Given data:

Lemma new_FiberPool_ok n (e : fiber_env W) l0 :
  returns (new_FiberPool n) (mkPoolEnv e l0) (λ _ s, pool_ok s.(penv).(fibers) s.(ppool) ∧
    (∃ new, s.(penv).(fibers) = e.(fibers) ++ new ∧ length new = n) ∧
    s.(ppool) = mkPool n (seq (length e.(fibers)) n) (seq (length e.(fibers)) n) ∧
    s.(penv).(t_fiber) = e.(t_fiber) ∧ s.(penv).(t_thread_fiber) = e.(t_thread_fiber) ∧
    s.(penv).(t_scheduler_fiber) = e.(t_scheduler_fiber)).
Proof.
  unfold new_FiberPool. apply returns_bind, returns_modify. apply createFibers_spec. cbn.
  split; cbn; try apply NoDup_nil_2; by intros ? ?%not_elem_of_nil.
Qed.

End pool.

(** C28. In every state a pool reaches by handing fibers out, letting them run,
    taking them back and being resized, the idle fibers are distinct fibers of
    the pool, each of them ready at the start of [MainFunc], with its stack and
    without a callback; so there are never more idle fibers than fibers. *)
Theorem pool_reachable_ok {W} n (e : fiber_env W) l0 s0 s :
  new_FiberPool n (mkPoolEnv e l0) = (Ret tt, s0) -> star pool_step s0 s ->
  pool_ok s.(penv).(fibers) s.(ppool) ∧
  length s.(ppool).(m_idleFibers) ≤ length s.(ppool).(m_allFibers).
Proof.
  intros Hnew Hstar. assert (pool_ok s.(penv).(fibers) s.(ppool)) as Hok.
  { apply (star_invariant pool_step (λ s, pool_ok s.(penv).(fibers) s.(ppool)))
      with (s := s0); [intros; by eapply pool_step_ok|done|].
    destruct (new_FiberPool_ok n e l0) as ([] & s1 & Hrun & Hok & _). congruence. }
  split; [done|]. apply submseteq_length, NoDup_submseteq; apply Hok.
Qed.

(** ** Concrete pools *)

Definition no_fibers : fiber_env unit := mkEnv [] 0 0 None None None.

(** A pool of [n] fibers, and after one [acquire]. *)
Definition made_pool (n : nat) : pool_env unit := (new_FiberPool n (mkPoolEnv no_fibers (mkPool 0 [] []))).2.
Definition used_pool (n : nat) : pool_env unit := (acquire Return (made_pool n)).2.

Lemma made_pool_run n : new_FiberPool n (mkPoolEnv no_fibers (mkPool 0 [] [])) = (Ret tt, made_pool n).
Proof.
  unfold made_pool. destruct (new_FiberPool_ok n no_fibers (mkPool 0 [] [])) as ([] & s & -> & _). done.
Qed.

Lemma used_pool_ok n p : (acquire Return (made_pool n)).1 = Ret p ->
  pool_ok (used_pool n).(penv).(fibers) (used_pool n).(ppool).
Proof.
  intros Hp. apply (pool_step_ok (made_pool n)).
  - apply (step_acquire _ Return p). unfold used_pool. destruct (acquire Return (made_pool n)). cbn in *. by subst.
  - destruct (new_FiberPool_ok n no_fibers (mkPool 0 [] [])) as ([] & s & Hrun & Hok & _).
    rewrite made_pool_run in Hrun. by injection Hrun as <-.
Qed.

Lemma acquire_functional_witness :
  acquire (Yield Return) (used_pool 1) = (Halt UndefinedBehaviour, used_pool 1) ∧
  returns (acquire (Yield Return)) (used_pool 2)
    (λ p s', acquired (Yield Return) (used_pool 2) p s' ∧ acquired_from (used_pool 2) p s').
Proof.
  split.
  - eapply (acquire_functional (Yield Return) (used_pool 1)); [by eapply used_pool_ok|done|].
    by apply Nat.ltb_lt.
  - apply (acquire_functional (Yield Return) (used_pool 2)); [by eapply used_pool_ok|by left].
Defined.

Lemma pool_reachable_ok_witness :
  let s := (resize 7 (used_pool 2)).2 in
  pool_ok s.(penv).(fibers) s.(ppool) ∧ length s.(ppool).(m_idleFibers) ≤ length s.(ppool).(m_allFibers).
Proof.
  apply (pool_reachable_ok 2 no_fibers (mkPool 0 [] []) (made_pool 2)); [apply made_pool_run|].
  apply (star_step _ _ (used_pool 2)).
  - apply (step_acquire _ Return 0). vm_compute. reflexivity.
  - apply star_one, (step_resize _ 7). vm_compute. reflexivity.
Defined.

Activity: Scan the data for lines containing "eapply" and copy all of them.

Your response:
      with (s := s0); [intros; by eapply pool_step_ok|done|].
  - eapply (acquire_functional (Yield Return) (used_pool 1)); [by eapply used_pool_ok|done|].
  - apply (acquire_functional (Yield Return) (used_pool 2)); [by eapply used_pool_ok|by left].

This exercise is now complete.